§ **Task item**
Each line of the data that mentions the string "there" needs to be identified and copied.

Stored items
---+---

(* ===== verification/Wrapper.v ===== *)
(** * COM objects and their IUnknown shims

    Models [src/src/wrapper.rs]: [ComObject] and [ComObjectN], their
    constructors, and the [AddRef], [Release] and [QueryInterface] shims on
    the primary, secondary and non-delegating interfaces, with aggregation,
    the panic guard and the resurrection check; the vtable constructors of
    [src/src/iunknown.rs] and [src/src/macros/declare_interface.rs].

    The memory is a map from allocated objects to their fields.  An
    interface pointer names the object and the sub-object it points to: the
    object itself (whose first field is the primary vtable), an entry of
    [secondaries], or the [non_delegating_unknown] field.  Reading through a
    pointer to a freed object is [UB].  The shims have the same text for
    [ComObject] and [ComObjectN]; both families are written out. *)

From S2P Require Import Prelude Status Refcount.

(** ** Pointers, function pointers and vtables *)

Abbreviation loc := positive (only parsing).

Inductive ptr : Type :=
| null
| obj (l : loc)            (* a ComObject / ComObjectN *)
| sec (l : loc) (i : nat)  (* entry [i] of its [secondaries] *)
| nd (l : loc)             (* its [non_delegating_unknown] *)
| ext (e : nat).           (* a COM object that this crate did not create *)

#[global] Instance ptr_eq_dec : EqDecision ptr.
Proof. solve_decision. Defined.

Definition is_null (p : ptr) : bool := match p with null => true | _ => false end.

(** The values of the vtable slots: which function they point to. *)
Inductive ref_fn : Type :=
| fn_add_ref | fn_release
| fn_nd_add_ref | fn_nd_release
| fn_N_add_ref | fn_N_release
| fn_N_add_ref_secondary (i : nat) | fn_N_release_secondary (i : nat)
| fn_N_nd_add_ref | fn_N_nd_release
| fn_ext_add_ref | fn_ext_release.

---+---

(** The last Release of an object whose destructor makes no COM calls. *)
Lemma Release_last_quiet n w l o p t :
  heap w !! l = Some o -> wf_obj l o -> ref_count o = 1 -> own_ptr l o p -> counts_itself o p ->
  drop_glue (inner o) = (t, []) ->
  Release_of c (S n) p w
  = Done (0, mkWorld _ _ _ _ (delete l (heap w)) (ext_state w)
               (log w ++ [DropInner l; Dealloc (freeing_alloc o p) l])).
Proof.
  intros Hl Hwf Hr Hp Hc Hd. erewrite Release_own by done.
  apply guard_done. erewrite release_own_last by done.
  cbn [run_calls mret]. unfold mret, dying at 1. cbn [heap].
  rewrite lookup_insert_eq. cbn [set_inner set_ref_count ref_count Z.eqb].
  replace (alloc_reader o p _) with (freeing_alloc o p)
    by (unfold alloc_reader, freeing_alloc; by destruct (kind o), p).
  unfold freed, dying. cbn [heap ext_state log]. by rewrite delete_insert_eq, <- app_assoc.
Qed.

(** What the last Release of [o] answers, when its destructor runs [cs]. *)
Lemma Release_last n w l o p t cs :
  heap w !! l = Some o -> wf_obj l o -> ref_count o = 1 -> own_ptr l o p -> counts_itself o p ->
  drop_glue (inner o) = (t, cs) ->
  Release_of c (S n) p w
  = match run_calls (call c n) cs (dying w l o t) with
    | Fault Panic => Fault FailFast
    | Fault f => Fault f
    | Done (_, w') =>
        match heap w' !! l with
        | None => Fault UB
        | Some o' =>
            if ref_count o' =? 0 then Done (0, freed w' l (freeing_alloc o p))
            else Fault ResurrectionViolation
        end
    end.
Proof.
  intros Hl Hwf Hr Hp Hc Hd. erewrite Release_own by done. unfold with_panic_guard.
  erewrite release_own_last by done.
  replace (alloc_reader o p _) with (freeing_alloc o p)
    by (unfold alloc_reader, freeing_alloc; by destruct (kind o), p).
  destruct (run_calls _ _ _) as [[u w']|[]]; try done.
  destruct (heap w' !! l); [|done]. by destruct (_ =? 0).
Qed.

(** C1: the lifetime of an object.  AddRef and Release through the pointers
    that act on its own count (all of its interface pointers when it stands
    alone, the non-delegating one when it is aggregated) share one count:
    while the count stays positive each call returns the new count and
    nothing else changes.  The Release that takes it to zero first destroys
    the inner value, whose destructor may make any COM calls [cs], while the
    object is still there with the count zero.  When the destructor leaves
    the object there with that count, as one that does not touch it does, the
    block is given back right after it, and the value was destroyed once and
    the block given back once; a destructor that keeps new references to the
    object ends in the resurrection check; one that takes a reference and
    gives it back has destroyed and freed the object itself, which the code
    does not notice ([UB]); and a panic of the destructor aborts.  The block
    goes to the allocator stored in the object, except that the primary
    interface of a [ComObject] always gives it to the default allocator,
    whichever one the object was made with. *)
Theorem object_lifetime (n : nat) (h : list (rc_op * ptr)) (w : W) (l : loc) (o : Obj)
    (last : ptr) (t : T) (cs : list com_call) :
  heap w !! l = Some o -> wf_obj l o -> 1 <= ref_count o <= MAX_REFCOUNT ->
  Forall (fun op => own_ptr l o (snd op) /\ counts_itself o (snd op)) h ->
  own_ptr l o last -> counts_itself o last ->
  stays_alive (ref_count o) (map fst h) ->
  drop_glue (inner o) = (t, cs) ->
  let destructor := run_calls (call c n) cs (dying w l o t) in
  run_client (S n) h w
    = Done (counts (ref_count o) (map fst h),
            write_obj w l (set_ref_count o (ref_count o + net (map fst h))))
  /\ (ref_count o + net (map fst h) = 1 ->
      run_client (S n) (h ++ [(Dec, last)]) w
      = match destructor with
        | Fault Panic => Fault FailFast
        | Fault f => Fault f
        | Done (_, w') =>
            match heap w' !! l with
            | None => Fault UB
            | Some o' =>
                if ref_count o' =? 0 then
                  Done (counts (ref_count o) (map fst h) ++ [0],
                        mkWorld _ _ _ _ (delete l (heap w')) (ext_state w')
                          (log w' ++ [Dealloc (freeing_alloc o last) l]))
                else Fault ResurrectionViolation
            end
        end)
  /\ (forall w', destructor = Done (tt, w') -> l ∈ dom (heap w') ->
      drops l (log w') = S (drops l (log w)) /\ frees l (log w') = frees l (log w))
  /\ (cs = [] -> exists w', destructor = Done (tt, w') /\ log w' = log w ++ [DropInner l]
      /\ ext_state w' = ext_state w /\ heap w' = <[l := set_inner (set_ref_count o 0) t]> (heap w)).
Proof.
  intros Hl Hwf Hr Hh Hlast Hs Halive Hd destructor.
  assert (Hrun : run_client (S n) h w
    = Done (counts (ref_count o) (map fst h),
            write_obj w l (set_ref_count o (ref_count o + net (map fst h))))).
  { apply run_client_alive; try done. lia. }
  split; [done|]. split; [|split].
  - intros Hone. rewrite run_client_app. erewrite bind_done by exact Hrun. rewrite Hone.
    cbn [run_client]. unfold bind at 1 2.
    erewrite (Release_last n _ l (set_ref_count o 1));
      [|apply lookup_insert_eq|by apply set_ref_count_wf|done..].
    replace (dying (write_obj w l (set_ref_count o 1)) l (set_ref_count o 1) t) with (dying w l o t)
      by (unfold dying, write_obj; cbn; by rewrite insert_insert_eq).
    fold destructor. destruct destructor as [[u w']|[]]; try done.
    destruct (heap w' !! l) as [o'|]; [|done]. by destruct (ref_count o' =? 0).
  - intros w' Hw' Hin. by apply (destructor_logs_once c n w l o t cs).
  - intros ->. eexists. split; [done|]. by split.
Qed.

---+---

§ **Output for this task**
    object is still there with the count zero.  When the destructor leaves
    the object there with that count, as one that does not touch it does, the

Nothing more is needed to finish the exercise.